Soluble Thrombomodulin Antigen in Conditioned Medium Is Increased by Damage of Endothelial Cells

Abstract

SummaryThrombomodulin (TM) exists not only in endothelial cells but also in circulating plasma as soluble heterogeneous fragments. A release mechanism of soluble TM antigen from endothelial cells was investigated. Cultured human umbilical vein endothelial cells released about 0.6% of total cellular TM antigen into conditioned medium during 24 h. The release of TM antigen was not influenced by addition of various concentrations (0.01-5.0 μM) of monensin, which inhibits intracellular transport of secretory proteins, though the secretion of plasminogen activator inhibitor-1 from the cells was inhibited. The release of TM antigen was not increased when total cellular TM level increased 1.3- or 1.4-fold relative to control cells after stimulation with 0.1-1.0 U/ml thrombin or 3 mM dibutyryl cAMP, respectively. Exposure of endothelial cells for 6 h to mixture of 1 μM N-formyl-methionyl-leucyl-phenylalanine (FMLP) and 100 ng/ml lipopolysaccharide (LPS) decreased cellular TM level by 30% relative to control cells without increase in the TM release. The FMLP and LPS-stimulated leukocyte treatment of the cells increased the release of TM antigens into the medium in a time-dependent manner and the increased release of TM antigen paralleled the extent of cell damage as measured by 51Cr release. Hydrogen peroxide treatment of the cells increased the release of TM antigens into the medium in a time- and concentration-dependent manner.

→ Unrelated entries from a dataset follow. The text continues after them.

(** * BigQuery analysis server: the query admission pipeline

    A shallow embedding of [src/index.ts]: the statement classifier
    [containsDMLStatements] with the JavaScript string and regular
    expression operations it relies on, and the two tool handlers
    [dry_run_query] and [run_query_with_validation] over an abstract
    BigQuery client whose calls are recorded in a trace. *)

From Stdlib Require Import List NArith ZArith Bool Ascii String Lia.
From Stdlib Require DecimalString.
Import ListNotations.

Set Implicit Arguments.

(** ** JavaScript strings *)

(** A JavaScript string is a sequence of UTF-16 code units. *)
Module JS.

Local Open Scope N_scope.

Definition codeUnit := N.
Definition jsString := list codeUnit.

(** String literals of the source, written as Rocq strings. *)
Definition js (s : string) : jsString :=
  map N_of_ascii (list_ascii_of_string s).
Arguments js s%_string.

Definition inRange (lo hi c : codeUnit) : bool := (lo <=? c) && (c <=? hi).

(** LineTerminator: LF, CR, LS, PS. The regular expression atom [.] excludes
    them and, under the [m] flag, [$] matches in front of one. *)
Definition isLineTerminator (c : codeUnit) : bool :=
  (c =? 10) || (c =? 13) || (c =? 8232) || (c =? 8233).

(** WhiteSpace and LineTerminator: what [trim] removes and [\s] matches. *)
Definition isWhiteSpace (c : codeUnit) : bool :=
  inRange 9 13 c || (c =? 32) || (c =? 160) || (c =? 5760)
  || inRange 8192 8202 c || (c =? 8232) || (c =? 8233)
  || (c =? 8239) || (c =? 8287) || (c =? 12288) || (c =? 65279).

(** [\w] without the [u] flag: ASCII letters, digits and underscore. *)
Definition isWordChar (c : codeUnit) : bool :=
  inRange 65 90 c || inRange 97 122 c || inRange 48 57 c || (c =? 95).

Definition isAsciiLower (c : codeUnit) : bool := inRange 97 122 c.

(** [String.prototype.toUpperCase], one code point at a time.  ASCII letters
    are shifted; the table lists every code point outside ASCII whose full
    upper-case mapping contains an ASCII code unit (sharp s, dotless i, long
    s, the ligatures, ...).  Any other code point outside ASCII is left in
    place: the runtime maps it to itself (all white space is of that kind)
    or to code units outside ASCII that are no white space, and the
    signatures below tell code units outside ASCII apart only by whether
    they are white space. *)
Definition upperCodeUnit (c : codeUnit) : jsString :=
  if isAsciiLower c then [(c - 32)]
  else if (c =? 223) then [83; 83]          (* sharp s -> SS *)
  else if (c =? 305) then [73]              (* dotless i -> I *)
  else if (c =? 329) then [700; 78]         (* n preceded by apostrophe *)
  else if (c =? 383) then [83]              (* long s -> S *)
  else if (c =? 496) then [74; 780]         (* j with caron *)
  else if (c =? 7830) then [72; 817]        (* h with line below *)
  else if (c =? 7831) then [84; 776]        (* t with diaeresis *)
  else if (c =? 7832) then [87; 778]        (* w with ring above *)
  else if (c =? 7833) then [89; 778]        (* y with ring above *)
  else if (c =? 7834) then [65; 702]        (* a with right half ring *)
  else if (c =? 64256) then [70; 70]        (* ligature ff *)
  else if (c =? 64257) then [70; 73]        (* ligature fi *)
  else if (c =? 64258) then [70; 76]        (* ligature fl *)
  else if (c =? 64259) then [70; 70; 73]    (* ligature ffi *)
  else if (c =? 64260) then [70; 70; 76]    (* ligature ffl *)
  else if (c =? 64261) then [83; 84]        (* ligature long s t *)
  else if (c =? 64262) then [83; 84]        (* ligature st *)
  else [c].
Lemma parseFunction_progress : builderProgress parseFunction.
Proof.
  intros p. unfold parseFunction.
  set (funcNode := Node.mk "FunctionDeclaration" "" [] (Token.Line (Parser.Current p))).
  assert (Hname : exists fn p1,
            (if currentIs (advance p) TokenIdentifier
             then (Node.mk (Node.Type_ funcNode) (Token.Value (Parser.Current (advance p)))
                     (Node.Children funcNode) (Node.Line funcNode), advance (advance p))
             else (funcNode, advance p)) = (fn, p1)
            /\ ext (advance p) p1).
  { destruct (currentIs (advance p) TokenIdentifier); eauto with parser. }
  destruct Hname as (fn & p1 & -> & He1).
  assert (Hparams : exists p2,
            (if currentIs p1 TokenPunctuation && currentValueIs p1 "("
             then q ← skipHeader (advance p1); Some (advance q)
             else Some p1) = Some p2 /\ ext p1 p2).
  { destruct (currentIs p1 TokenPunctuation && currentValueIs p1 "("); [|eauto with parser].
    destruct (skipHeader_ext (advance p1)) as (q & -> & Hq & _). simpl.
    eauto 10 using ext_trans with parser. }
  destruct Hparams as (p2 & -> & He2). simpl.
  assert (Hstart : ext p p2) by eauto using ext_trans with parser.
  assert (Hlt : forall q, ext p2 q -> inRange p = true ->
                  (Parser.Pos p < Parser.Pos q)%nat).
  { intros q Hq Hr. eapply ext_pos_lt; [apply advance_lt, Hr|].
    eauto using ext_trans. }
  destruct (currentIs p2 TokenPunctuation && currentValueIs p2 "{").
  - destruct (whileLoop_parser blockCond functionBlockBody blockCond_inRange
                functionBlockBody_step
                (Node.mk "Block" "" [] (Token.Line (Parser.Current (advance p2))), advance p2)
                (bound (advance p2)) (remaining_bound (advance p2)))
      as ([body' p3] & -> & He3 & _).
    simpl in *. do 2 eexists. split; [reflexivity|].
    assert (ext p2 (advance p3)) by eauto using ext_trans with parser.
    split; [eauto using ext_trans|auto].
  - do 2 eexists. split; [reflexivity|]. auto with parser.
Qed.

The increased release of TM antigen by hydrogen peroxide also paralleled the extent of cell damage. Soluble TM antigen in conditioned medium from the untreated control cells was composed of six heterogeneous fragments of 105, 56, 48, 33, 31 and 28 kDa observed on Western blots after sodium dodecyl sulfatepolyacrylamide gel electrophoresis under reducing conditions, and the soluble TM antigen from the hydrogen peroxide-treat-ment cells was composed of five heterogeneous fragments of 80, 56, 33, 31 and 28 kDa. These compositions were quite similar to that observed for soluble TM fragments in human plasma. It is suggested that soluble TM antigen is not secreted from endothelial cells, but results from cellular damage.